Risk-based thinking is a concept that has been brought to the forefront of quality planning in ISO 9001 requirements. When executing a Quality Management System (QMS) based on the requirements of ISO 9001:2015, you will notice that in addition to identifying and addressing risks, the standard recommends you to appropriately explore opportunities.
Now, what exactly does this mean? In this article, we will converse about how to appropriately address risks and opportunities in your organisation based on the recommendations of the ISO 9001 standard.
ISO 9001 requirements
In the ISO 9001:2015 standard, clause 4.4.1 is where organisations are recommended to determine the processes needed to address risks and opportunities. This requirement is reinforced again in section 5.1.2, where the standard urges the top management to ensure that risks and opportunities that affect the conformity of their service or product should be determined and appropriately addressed.
However, the actual flesh of the requirements for risks and opportunities is outlined in section 6.1, where actions to address risks and opportunities are delineated. This clause discusses the need to plan the actions required to address the risks and opportunities, integrate these steps into the QMS and evaluate the effort for effectiveness.
These steps must be proportional to the potential impact on the product or service conformity, and there are many ways to mitigate risks according to the standard, including avoiding or accepting them. Here, avoiding risk means putting controls in place so the risk can be averted entirely.
On the other hand, risk acceptance occurs when a business acknowledges that the potential loss from risk is not that great, and spending money to avoid it would be counterproductive. The type of risk response depends upon the unique circumstances of the organisation.
The last mention of risk and opportunity is in clause 9.1.3 of the ISO 9001 standard, which talks about analysing the information necessary to determine if the actions taken were adequate. Similarly, clause 9.3.2 specifies that management reviews are essential to examine the effectiveness of the actions taken to address risks and opportunities. you can learn more on ISO 9001 internal audit page.
How to address the ISO 9001 requirements regarding risks and opportunities?
The standard does not require a formal process to monitor and control risks and opportunities within the QMS. It instead suggests adopting risk-based thinking at every level of the organisation. Hence, there is no formal requirement to maintain documented information within the QMS about risk management.
However, looking at what you already do within your organisation is good practice to see if you address these requirements within your existing business practices. For example, many organisations look at their risks and opportunities by utilising a Strengths, Weaknesses, Opportunities and Threats (SWOT) analysis.

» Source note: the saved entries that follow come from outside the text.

(** * Errbot backend for Rocket.Chat: a shallow embedding and its properties

    The development follows [src/rocketchat/backends/rocketchat.py].
    Python values are embedded as the inductive type [pyval]; the backend
    object is a record; methods that mutate the backend, talk to the meteor
    client or raise are written in a small state/log/exception monad whose
    outcomes also cover a thread blocked on an [Event] for ever.  The meteor
    client's own thread is sequentialised: its pending callbacks run at the
    points where the main thread blocks or polls. *)

From Stdlib Require Import ZArith String Ascii List Bool Lia DecimalString.
From stdpp Require Import base option list gmap strings pretty.

Set Warnings "-register-all".

Open Scope string_scope.
Open Scope list_scope.

(** ** Python values *)

(** The values that reach the backend: configuration values, JSON payloads
    delivered by the meteor client, and callables.  A [str] is kept as its
    UTF-8 text; numbers are integers. *)
Inductive pyval :=
| VNone
| VBool (b : bool)
| VInt (z : Z)
| VStr (s : string)
| VBytes (b : list Byte.byte)
| VList (l : list pyval)
| VDict (d : list (string * pyval))
| VFunc (name : string).

(** Exceptions.  [KeyboardInterrupt] and [SystemExit] derive from
    [BaseException] only, so [except Exception] does not catch them. *)
Inductive exn :=
| ValueError (msg : string)
| TypeError
| KeyError (key : string)
| AttributeError (name : string)
| AssertionError (msg : string)
| OtherException (name : string)
| KeyboardInterrupt
| SystemExit.

Definition is_Exception (e : exn) : bool :=
  match e with
  | KeyboardInterrupt | SystemExit => false
  | _ => true
  end.

(** [bool(v)] *)
Definition py_truthy (v : pyval) : bool :=
  match v with
  | VNone => false
  | VBool b => b
  | VInt z => negb (z =? 0)%Z
  | VStr s => negb (String.eqb s "")
  | VBytes b => match b with [] => false | _ => true end
  | VList l => match l with [] => false | _ => true end
  | VDict d => match d with [] => false | _ => true end
  | VFunc _ => true
  end.

(** [a or b] *)
Definition py_or (a b : pyval) : pyval := if py_truthy a then a else b.

Definition is_none (v : pyval) : bool :=
  match v with VNone => true | _ => false end.

Definition isinstance_str (v : pyval) : bool :=
  match v with VStr _ => true | _ => false end.

(** [bool] is a subclass of [int]. *)
Definition isinstance_int (v : pyval) : bool :=
  match v with VInt _ | VBool _ => true | _ => false end.


Definition isinstance_list (v : pyval) : bool :=
  match v with VList _ => true | _ => false end.

Definition callable (v : pyval) : bool :=
  match v with VFunc _ => true | _ => false end.

(** [d.get(key)] on an association list: the first binding wins. *)
Fixpoint dict_get (d : list (string * pyval)) (key : string) : option pyval :=
  match d with
  | [] => None
  | (k, v) :: d' => if String.eqb k key then Some v else dict_get d' key
  end.

Definition int_of_bool (b : bool) : Z := if b then 1%Z else 0%Z.

#[global] Instance byte_eq_dec : EqDecision Byte.byte := Byte.byte_eq_dec.

(** [a == b]: numbers compare by value across [bool] and [int], lists
    pointwise, dicts by their bindings whatever the order. *)
Fixpoint py_eq (a b : pyval) {struct a} : bool :=
  match a, b with
  | VNone, VNone => true
  | VBool x, VBool y => Bool.eqb x y
  | VBool x, VInt y => (int_of_bool x =? y)%Z
  | VInt x, VBool y => (x =? int_of_bool y)%Z
  | VInt x, VInt y => (x =? y)%Z
  | VStr x, VStr y => String.eqb x y
  | VBytes x, VBytes y => bool_decide (x = y)
  | VList xs, VList ys =>
      (fix go (xs ys : list pyval) {struct xs} : bool :=
         match xs, ys with
         | [], [] => true
         | x :: xs', y :: ys' => py_eq x y && go xs' ys'
         | _, _ => false
         end) xs ys
  | VDict d1, VDict d2 =>
      Nat.eqb (length d1) (length d2) &&
      (fix go (d : list (string * pyval)) {struct d} : bool :=
         match d with
         | [] => true
         | (k, v) :: d' =>
             match dict_get d2 k with
             | Some w => py_eq v w
             | None => false
             end && go d'
         end) d1
  | VFunc x, VFunc y => String.eqb x y
  | _, _ => false
  end.
(** * parserhhub: a forwarding HTTP proxy

    Shallow embedding of [proxy/proxy.go] and of the part of [main/main.go]
    that creates the crash channel, together with the library functions the
    proxy calls ([strings], [net/url], the form handling of [net/http]).

    Go strings are byte sequences; they are modelled by [string], whose
    characters are 8-bit [ascii] values.  Go [int]s are modelled by [Z].
    Go maps ([http.Header], [url.Values]) are modelled by [gmap]. *)

From Stdlib Require Import ZArith Ascii.
From stdpp Require Import base option list strings gmap fin_maps sorting.

Local Open Scope Z_scope.

(** ** Byte strings *)

Definition len (s : string) : Z := Z.of_nat (String.length s).

(** [s[:n]] and [s[n:]] for [0 <= n]; a slice bound beyond the end of the
    string does not occur in the code below and is clamped here. *)
Fixpoint takeN (n : nat) (s : string) : string :=
  match n, s with
  | S n', String c s' => String c (takeN n' s')
  | _, _ => EmptyString
  end.

Fixpoint dropN (n : nat) (s : string) : string :=
  match n, s with
  | S n', String _ s' => dropN n' s'
  | _, _ => s
  end.

Definition sliceTo (s : string) (j : Z) : string := takeN (Z.to_nat j) s.
Definition sliceFrom (s : string) (i : Z) : string := dropN (Z.to_nat i) s.

Definition byteVal (c : ascii) : Z := Z.of_N (N_of_ascii c).

(** [sub] occurs in [s] as a contiguous run of bytes. *)
Definition occursIn (sub s : string) : Prop :=
  exists pre post, s = pre +:+ sub +:+ post.

(** ** Package [unicode/utf8]: the width of the first rune of a string *)

Module utf8.

Definition between (lo hi x : Z) : bool := (lo <=? x) && (x <=? hi).

(** Size and accepted range of the second byte, from the first byte
    (the table [first] and [acceptRanges]); [None] for an ASCII or an
    invalid first byte, which both have width 1. *)
Definition lead (b0 : Z) : option (nat * (Z * Z)) :=
  if between 194 223 b0 then Some (2%nat, (128, 191))
  else if b0 =? 224 then Some (3%nat, (160, 191))
  else if between 225 236 b0 then Some (3%nat, (128, 191))
  else if b0 =? 237 then Some (3%nat, (128, 159))
  else if between 238 239 b0 then Some (3%nat, (128, 191))
  else if b0 =? 240 then Some (4%nat, (144, 191))
  else if between 241 243 b0 then Some (4%nat, (128, 191))
  else if b0 =? 244 then Some (4%nat, (128, 143))
  else None.

Definition cont (c : ascii) : bool := between 128 191 (byteVal c).

(** The width returned by [DecodeRuneInString]. *)
Definition runeWidth (s : string) : nat :=
  match s with
  | EmptyString => 0
  | String c0 rest =>
      match lead (byteVal c0) with
      | None => 1
      | Some (sz, (lo, hi)) =>
          if (String.length s <? sz) then 1 else
          match rest with
          | String c1 rest1 =>
              if negb (between lo hi (byteVal c1)) then 1
              else if (sz <=? 2)%nat then 2
              else match rest1 with
                   | String c2 rest2 =>
                       if negb (cont c2) then 1
                       else if (sz <=? 3)%nat then 3
                       else match rest2 with
                            | String c3 _ => if negb (cont c3) then 1 else 4
                            | EmptyString => 1
                            end
                   | EmptyString => 1
                   end
          | EmptyString => 1
          end
      end
  end%nat.

(** [RuneCountInString]: the number of runes, each step consuming the
    width of the first rune.  The fuel is the length of the string; every
    step consumes at least one byte. *)
Fixpoint runeCountFuel (fuel : nat) (s : string) : Z :=
  match fuel, s with
  | _, EmptyString => 0
  | O, _ => 0
  | S fuel', _ => 1 + runeCountFuel fuel' (dropN (runeWidth s) s)
  end.

Definition RuneCountInString (s : string) : Z :=
  runeCountFuel (String.length s) s.

End utf8.

(** ** Package [strings] *)

Module strings.

Fixpoint HasPrefix (s prefix : string) {struct prefix} : bool :=
  match prefix, s with
  | EmptyString, _ => true
  | String p prefix', String c s' =>
      if Ascii.eqb p c then HasPrefix s' prefix' else false
  | String _ _, EmptyString => false
  end.

(** [Index(s, substr)]: the index of the first instance of [substr] in
    [s], or [-1] if [substr] is not present in [s]. *)
Fixpoint Index (s substr : string) : Z :=
  if HasPrefix s substr then 0
  else match s with
       | EmptyString => -1
       | String _ s' =>
           let i := Index s' substr in
           if i =? -1 then -1 else i + 1
       end.

Definition Contains (s substr : string) : bool :=
  0 <=? Index s substr.

(** [Cut(s, sep)]: the text before and after the first instance of [sep];
    [(s, "", false)] when [sep] does not occur. *)
Definition Cut (s sep : string) : string * string * bool :=
  let i := Index s sep in
  if 0 <=? i then (sliceTo s i, sliceFrom s (i + len sep), true)
  else (s, EmptyString, false).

Utilising SWOT analysis in business planning helps to make plans which address the risks and opportunities identified in the planning stages, helping the organisation align to the requirements of the ISO 9001:2015 standard. If you are already doing this as a part of your business capture strategy, then you are already adhering to the ISO 9001:2015 standard.
ISO 9001 risks
Any component that can impact the business’s growth is classified as a risk by the ISO 9001 standard. A risk is a possibility of a loss. To address risk in ISO 9001, it is essential to identify the risk, plan your response, integrate the response into your QMS and eventually evaluate its effectiveness. The four central risk management or risk treatment options include acceptance, transparency, avoidance and reduction.
ISO 9001 opportunities
Even though risk can be described as a potential for a loss, and an opportunity can be defined as a potential for a gain, they should not be discussed as antagonists. Risks and opportunities are not separate from each other and should not be considered opposing concepts. Instead, think of an opportunity as a set of circumstances that makes it possible for an organisation to do something. Choosing to explore or choosing to ignore an opportunity then presents different levels of risk.
How to document risks and opportunities under ISO 9001?
While a business must identify risks and opportunities and decide what actions to take, there is no mandate to maintain these steps as documented information within the QMS. However, recording risk management is valuable as it allows the organisation to track, manage and evaluate the risks and opportunities it comes across and achieves compliance.
A valuable instrument for recording risks is a risk register, a simple document, database or spreadsheet that organisations utilise to encapsulate their risk management strategies and actions. A risk register typically records the description of the risk, risk type, likelihood of occurrence, severity, measures taken to mitigate the risk, risk owners, current status of the risk and quantitative values.
Conclusion
Risks and opportunities should not be thought of as opposites. Even though the risk is a potential for a loss and an opportunity is a potential for a gain, they are not separate or opposing concepts. To appropriately address risks and opportunities in ISO 9001, you must begin by identifying risks and opportunities, planning your response, integrating the response into your QMS and evaluating its effectiveness.